▶
(** Each call maps the right virtual address to a physical address aligned to
    its size, with a size the processor has and the flags for that size. *)
Definition call_ok (c : call) : Prop :=
  let '(sz, v, p, f) := c in
  v = wrap64 (va + (p - pa)) /\ p mod sz = 0 /\
  (sz = 4096 /\ f = flags \/
   f = ConvertToLargePageFlags flags /\
   (sz = LARGE_PAGE_SIZE /\ has2MiB = true \/ sz = HUGE_PAGE_SIZE /\ has1GiB = true)).

Lemma for_step_log n i end_ step sz f pos body l0 :
  0 <= i <= end_ -> end_ < W64 -> 0 < step -> 0 < sz -> end_ - i = Z.of_nat n * step ->
  (forall j, pos (j + step) = pos j + sz) ->
  (forall j l, i <= j < end_ ->
     body j l = Ok (tt, l ++ [(sz, wrap64 (va + (pos j - pa)), pos j, f)])) ->
  pos i mod sz = 0 ->
  runs (for_step n i end_ step body) l0 (fun _ l => exists new, l = l0 ++ new /\
    tiles new (pos i) (pos end_) /\
    Forall (fun c => exists v p, c = (sz, v, p, f) /\ v = wrap64 (va + (p - pa)) /\ p mod sz = 0) new).
Proof.
  revert i l0. induction n as [|n IH]; intros i l0 Hi He Hst Hsz Hn Hpos Hb Ha; cbn [for_step].
  - assert (i = end_) as -> by lia. destruct (Z.ltb_spec end_ end_); [lia|].
    apply runs_ret. exists []. rewrite app_nil_r. by split_and!.
  - destruct (Z.ltb_spec i end_); [|nia]. mstep. eapply runs_eq; [apply Hb; lia|].
    rewrite add64_small by nia.
    eapply runs_mono; [apply IH; try done; try nia|].
    + intros j l Hj. apply Hb. lia.
    + rewrite Hpos, Z.add_mod, Ha, Z.mod_same by lia. done.
    + intros [] l (new & -> & Ht & Hf). rewrite <- app_assoc. eexists. split; [done|].
      cbn. rewrite <- Hpos. split_and!; [done..|]. constructor; [|done]. eauto 10.
Qed.

(** A loop of the source: from [start] to [end_] by the page size [sz]. *)
Lemma for_range_log start end_ sz f body l0 :
  0 <= start <= end_ -> end_ < W64 -> 0 < sz -> start mod sz = 0 -> end_ mod sz = 0 ->
  (forall j l, start <= j < end_ ->
     body j l = Ok (tt, l ++ [(sz, wrap64 (va + (j - pa)), j, f)])) ->
  runs (for_range start end_ sz body) l0 (fun _ l => exists new, l = l0 ++ new /\
    tiles new start end_ /\
    Forall (fun c => exists v p, c = (sz, v, p, f) /\ v = wrap64 (va + (p - pa)) /\ p mod sz = 0) new).
Proof.
  intros Hi He Hsz Hs Hm Hb. unfold for_range.
  assert (Hd : exists k, end_ - start = Z.of_nat k * sz).
  { exists (Z.to_nat ((end_ - start) / sz)).
    assert ((end_ - start) mod sz = 0) by (rewrite Zminus_mod, Hs, Hm; done).
    rewrite Z2Nat.id by (apply Z.div_pos; lia). pose proof (Z.div_mod (end_ - start) sz). lia. }
  destruct Hd as [k Hk].
  assert (Z.to_nat ((end_ - start + sz - 1) / sz) = k) as ->.
  { rewrite Hk. replace (Z.of_nat k * sz + sz - 1) with (sz - 1 + Z.of_nat k * sz) by lia.
    rewrite Z.div_add, Z.div_small by lia. lia. }
  by apply (for_step_log k start end_ sz sz f (fun j => j)).
Qed.

(** The calls made since [l0] cover [p] to [e] properly. *)
Definition covered (l0 : list call) (p e : Z) (_ : unit) (l : list call) : Prop :=
  exists new, l = l0 ++ new /\ tiles new p e /\ Forall call_ok new.

Lemma covered_seq (m k : M (list call) unit) l0 p q e :
  runs m l0 (covered l0 p q) -> (forall l, runs k l (covered l q e)) ->
  runs (m ;;; k) l0 (covered l0 p e).
Proof.
  intros Hm Hk. mstep. eapply runs_mono; [exact Hm|]. intros [] l (n1 & -> & Ht1 & Hf1).
  eapply runs_mono; [apply Hk|]. intros [] l' (n2 & -> & Ht2 & Hf2).
  exists (n1 ++ n2). rewrite <- app_assoc. split_and!; [done|by eapply calls_app|].
  by apply Forall_app.
Qed.

(** The virtual address as the source computes it. *)
Lemma virt_eq i : add64 (sub64 i pa) va = wrap64 (va + (i - pa)).
Proof. unfold add64, sub64, wrap64. rewrite Zplus_mod_idemp_l. f_equal. lia. Qed.

(** The three loops. *)
Ltac loop_tac :=
  intros;
  eapply runs_mono; [eapply for_range_log; try done; intros; cbn; unfold modify;
                     by rewrite virt_eq|];
  intros [] ? (new & -> & Ht & Hf); exists new; split_and!; [done|done|];
  eapply Forall_impl; [exact Hf|]; cbn beta; intros ? (v & p & -> & -> & Hp);
  split_and!; auto 10.

Lemma small_loop start end_ l0 :
  0 <= start <= end_ -> end_ < W64 -> start mod 4096 = 0 -> end_ mod 4096 = 0 ->
  runs (for_range start end_ 4096 (fun i => map_page (add64 (sub64 i pa) va) i flags)) l0
    (covered l0 start end_).
Proof. loop_tac. Qed.

Lemma large_loop start end_ l0 : has2MiB = true ->
  0 <= start <= end_ -> end_ < W64 -> start mod LARGE_PAGE_SIZE = 0 ->
  end_ mod LARGE_PAGE_SIZE = 0 ->
  runs (for_range start end_ LARGE_PAGE_SIZE (fun i =>
          map_2MiB (add64 (sub64 i pa) va) i (ConvertToLargePageFlags flags))) l0
    (covered l0 start end_).
Proof. loop_tac. Qed.

Lemma huge_loop start end_ l0 : has1GiB = true ->
  0 <= start <= end_ -> end_ < W64 -> start mod HUGE_PAGE_SIZE = 0 ->
  end_ mod HUGE_PAGE_SIZE = 0 ->
  runs (for_range start end_ HUGE_PAGE_SIZE (fun i =>
          map_1GiB (add64 (sub64 i pa) va) i (ConvertToLargePageFlags flags))) l0
    (covered l0 start end_).
Proof. loop_tac. Qed.

(** The loop that counts pages. *)
Lemma count_loop size l0 : 0 <= pa -> pa mod 4096 = 0 -> 0 <= size -> size mod 4096 = 0 ->
  pa + size < W64 ->
  runs (for_range 0 (size / 4096) 1 (fun i =>
          map_page (add64 va (mul64 i 4096)) (add64 pa (mul64 i 4096)) flags)) l0
    (covered l0 pa (pa + size)).
Proof.
  intros Hpa Hm Hs Hsm Hb. unfold for_range.
  replace ((size / 4096 - 0 + 1 - 1) / 1) with (size / 4096) by zlia.
  assert (0 <= size / 4096) by zlia.
  eapply runs_mono.
  - apply (for_step_log _ 0 (size / 4096) 1 4096 flags (fun i => pa + i * 4096));
      [lia|zlia|lia|lia|lia|lia| |by rewrite Z.add_0_r].
    intros j l Hj. assert (j * 4096 + 4096 <= size) by zlia. cbn. unfold modify.
    rewrite (mul64_small j), (add64_small pa) by lia.
    by replace (pa + j * 4096 - pa) with (j * 4096) by lia.
  - cbn beta. intros [] ? (new & -> & Ht & Hf). exists new. split_and!; [done| |].
    + replace (pa + size) with (pa + size / 4096 * 4096) by zlia.
      by rewrite Z.add_0_r in Ht.
    + eapply Forall_impl; [exact Hf|]. cbn beta. intros ? (v & p & -> & -> & Hp).
      split_and!; auto 10.
Qed.

(** A multiple of the larger size is one of the smaller. *)
Lemma mod_4096 x a : a = LARGE_PAGE_SIZE \/ a = HUGE_PAGE_SIZE -> x mod a = 0 -> x mod 4096 = 0.
Proof. unfold LARGE_PAGE_SIZE, HUGE_PAGE_SIZE. intros [->| ->] H; zlia. Qed.

Lemma mod_large x : x mod HUGE_PAGE_SIZE = 0 -> x mod LARGE_PAGE_SIZE = 0.
Proof. unfold LARGE_PAGE_SIZE, HUGE_PAGE_SIZE. intros H. zlia. Qed.

(** Aligned blocks between unaligned ends. *)
Lemma aligned_inside x y a : 0 <= x -> 0 < a -> x + a < W64 -> x + a <= y ->
  ALIGN_UP x a <= ALIGN_DOWN y a.
Proof.
  intros Hx Ha Hb Hy. destruct (ALIGN_UP_bounds x a Hx Ha Hb) as [Hu Hum].
  destruct (ALIGN_DOWN_bounds y a ltac:(lia) Ha) as (Hd1 & Hd2 & Hdm).
  apply Z.div_exact in Hum, Hdm; [|lia..]. rewrite Hum, Hdm.
  apply Z.mul_le_mono_nonneg_l; [lia|]. apply Z.lt_succ_r, (Z.mul_lt_mono_pos_l a); lia.
Qed.

Lemma align_up_mono x : 0 <= x -> x + HUGE_PAGE_SIZE < W64 ->
  ALIGN_UP x LARGE_PAGE_SIZE <= ALIGN_UP x HUGE_PAGE_SIZE.
Proof.
  intros Hx Hb. unfold HUGE_PAGE_SIZE, LARGE_PAGE_SIZE in *.
  destruct (ALIGN_UP_bounds x 0x200000) as [H1 H2]; [lia..|].
  destruct (ALIGN_UP_bounds x 0x40000000) as [H3 H4]; [lia..|]. zlia.
Qed.

Lemma align_down_mono x : 0 <= x -> ALIGN_DOWN x HUGE_PAGE_SIZE <= ALIGN_DOWN x LARGE_PAGE_SIZE.
Proof. intros Hx. unfold ALIGN_DOWN, HUGE_PAGE_SIZE, LARGE_PAGE_SIZE. zlia. Qed.

(** *** The branches of the function, for a page-aligned region *)

Context (size : Z).
Hypotheses (Hpa : 0 <= pa) (Hpm : pa mod PAGE_SIZE = 0) (Hs : 0 <= size)
  (Hsm : size mod PAGE_SIZE = 0) (Hb : pa + size + HUGE_PAGE_SIZE < W64).

Lemma region_ends : 0 <= pa + size < W64 /\ (pa + size) mod 4096 = 0 /\
  pa + LARGE_PAGE_SIZE < W64 /\ pa + HUGE_PAGE_SIZE < W64.
Proof. unfold HUGE_PAGE_SIZE, LARGE_PAGE_SIZE in *. repeat split; zlia. Qed.

Ltac bounds a :=
  pose proof region_ends as (? & ? & ? & ?);
  pose proof (ALIGN_DOWN_bounds (pa + size) a ltac:(lia) ltac:(done)) as (? & ? & ?);
  pose proof (ALIGN_UP_bounds pa a Hpa ltac:(done) ltac:(done)) as [? ?];
  pose proof (aligned_inside pa (pa + size) a Hpa ltac:(done) ltac:(done) ltac:(lia)).

Lemma region_large : has2MiB = true -> LARGE_PAGE_SIZE <= size ->
  let up := ALIGN_UP pa LARGE_PAGE_SIZE in
  let down := ALIGN_DOWN (pa + size) LARGE_PAGE_SIZE in
  runs (for_range pa up 4096 (fun i => map_page (add64 (sub64 i pa) va) i flags) ;;;
        for_range up down LARGE_PAGE_SIZE (fun i =>
          map_2MiB (add64 (sub64 i pa) va) i (ConvertToLargePageFlags flags)) ;;;
        for_range down (pa + size) 4096 (fun i => map_page (add64 (sub64 i pa) va) i flags))
    [] (covered [] pa (pa + size)).
Proof.
  intros H2 Hsz up down. bounds LARGE_PAGE_SIZE.
  apply covered_seq with up; [apply small_loop; try lia; eauto using mod_4096|intros l].
  apply covered_seq with down; [apply large_loop; try done; lia|intros l'].
  apply small_loop; try lia; eauto using mod_4096.
Qed.

Lemma region_huge : has1GiB = true -> HUGE_PAGE_SIZE <= size ->
  let up := ALIGN_UP pa HUGE_PAGE_SIZE in
  let down := ALIGN_DOWN (pa + size) HUGE_PAGE_SIZE in
  runs (for_range pa up 4096 (fun i => map_page (add64 (sub64 i pa) va) i flags) ;;;
        for_range up down HUGE_PAGE_SIZE (fun i =>
          map_1GiB (add64 (sub64 i pa) va) i (ConvertToLargePageFlags flags)) ;;;
        for_range down (pa + size) 4096 (fun i => map_page (add64 (sub64 i pa) va) i flags))
    [] (covered [] pa (pa + size)).
Proof.
  intros H1 Hsz up down. bounds HUGE_PAGE_SIZE.
  apply covered_seq with up; [apply small_loop; try lia; eauto using mod_4096|intros l].
  apply covered_seq with down; [apply huge_loop; try done; lia|intros l'].
  apply small_loop; try lia; eauto using mod_4096.
Qed.

Lemma region_both : has2MiB = true -> has1GiB = true -> HUGE_PAGE_SIZE <= size ->
  let up2 := ALIGN_UP pa LARGE_PAGE_SIZE in let up1 := ALIGN_UP pa HUGE_PAGE_SIZE in
  let down1 := ALIGN_DOWN (pa + size) HUGE_PAGE_SIZE in
  let down2 := ALIGN_DOWN (pa + size) LARGE_PAGE_SIZE in
  let large := fun i => map_2MiB (add64 (sub64 i pa) va) i (ConvertToLargePageFlags flags) in
  runs (for_range pa up2 4096 (fun i => map_page (add64 (sub64 i pa) va) i flags) ;;;
        for_range up2 up1 LARGE_PAGE_SIZE large ;;;
        for_range up1 down1 HUGE_PAGE_SIZE (fun i =>
          map_1GiB (add64 (sub64 i pa) va) i (ConvertToLargePageFlags flags)) ;;;
        for_range down1 down2 LARGE_PAGE_SIZE large ;;;
        for_range down2 (pa + size) 4096 (fun i => map_page (add64 (sub64 i pa) va) i flags))
    [] (covered [] pa (pa + size)).
Proof.
  intros H2 H1 Hsz up2 up1 down1 down2 large. bounds HUGE_PAGE_SIZE.
  assert (LARGE_PAGE_SIZE <= size) by (unfold HUGE_PAGE_SIZE, LARGE_PAGE_SIZE in *; lia).
  bounds LARGE_PAGE_SIZE.
  pose proof (align_up_mono pa Hpa ltac:(done)). pose proof (align_down_mono (pa + size) ltac:(lia)).
  apply covered_seq with up2; [apply small_loop; try lia; eauto using mod_4096|intros l1].
  apply covered_seq with up1; [apply large_loop; try done; try lia; eauto using mod_large|intros l2].
  apply covered_seq with down1; [apply huge_loop; try done; lia|intros l3].
  apply covered_seq with down2; [apply large_loop; try done; try lia; eauto using mod_large|intros l4].
  apply small_loop; try lia; eauto using mod_4096.
Qed.

End Tiling.

(** What the processor makes of the calls: address [x] lies in a page whose
    two addresses are multiples of its size, and the page takes it to [y]. *)
Definition translated (l : list call) (x y : Z) : Prop :=
  exists sz v p f, (sz, v, p, f) ∈ l /\ v mod sz = 0 /\ p mod sz = 0 /\
    v <= x < v + sz /\ y = p + (x - v).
◀
All that should be written out is the stretch of lines above between the one holding "(covered l0 pa (pa + size))." and the one holding "by rewrite Z.add_0_r in Ht.", inclusive, exactly as given.

Solution for this task
    (covered l0 pa (pa + size)).
Proof.
  intros Hpa Hm Hs Hsm Hb. unfold for_range.
  replace ((size / 4096 - 0 + 1 - 1) / 1) with (size / 4096) by zlia.
  assert (0 <= size / 4096) by zlia.
  eapply runs_mono.
  - apply (for_step_log _ 0 (size / 4096) 1 4096 flags (fun i => pa + i * 4096));
      [lia|zlia|lia|lia|lia|lia| |by rewrite Z.add_0_r].
    intros j l Hj. assert (j * 4096 + 4096 <= size) by zlia. cbn. unfold modify.
    rewrite (mul64_small j), (add64_small pa) by lia.
    by replace (pa + j * 4096 - pa) with (j * 4096) by lia.
  - cbn beta. intros [] ? (new & -> & Ht & Hf). exists new. split_and!; [done| |].
    + replace (pa + size) with (pa + size / 4096 * 4096) by zlia.
      by rewrite Z.add_0_r in Ht.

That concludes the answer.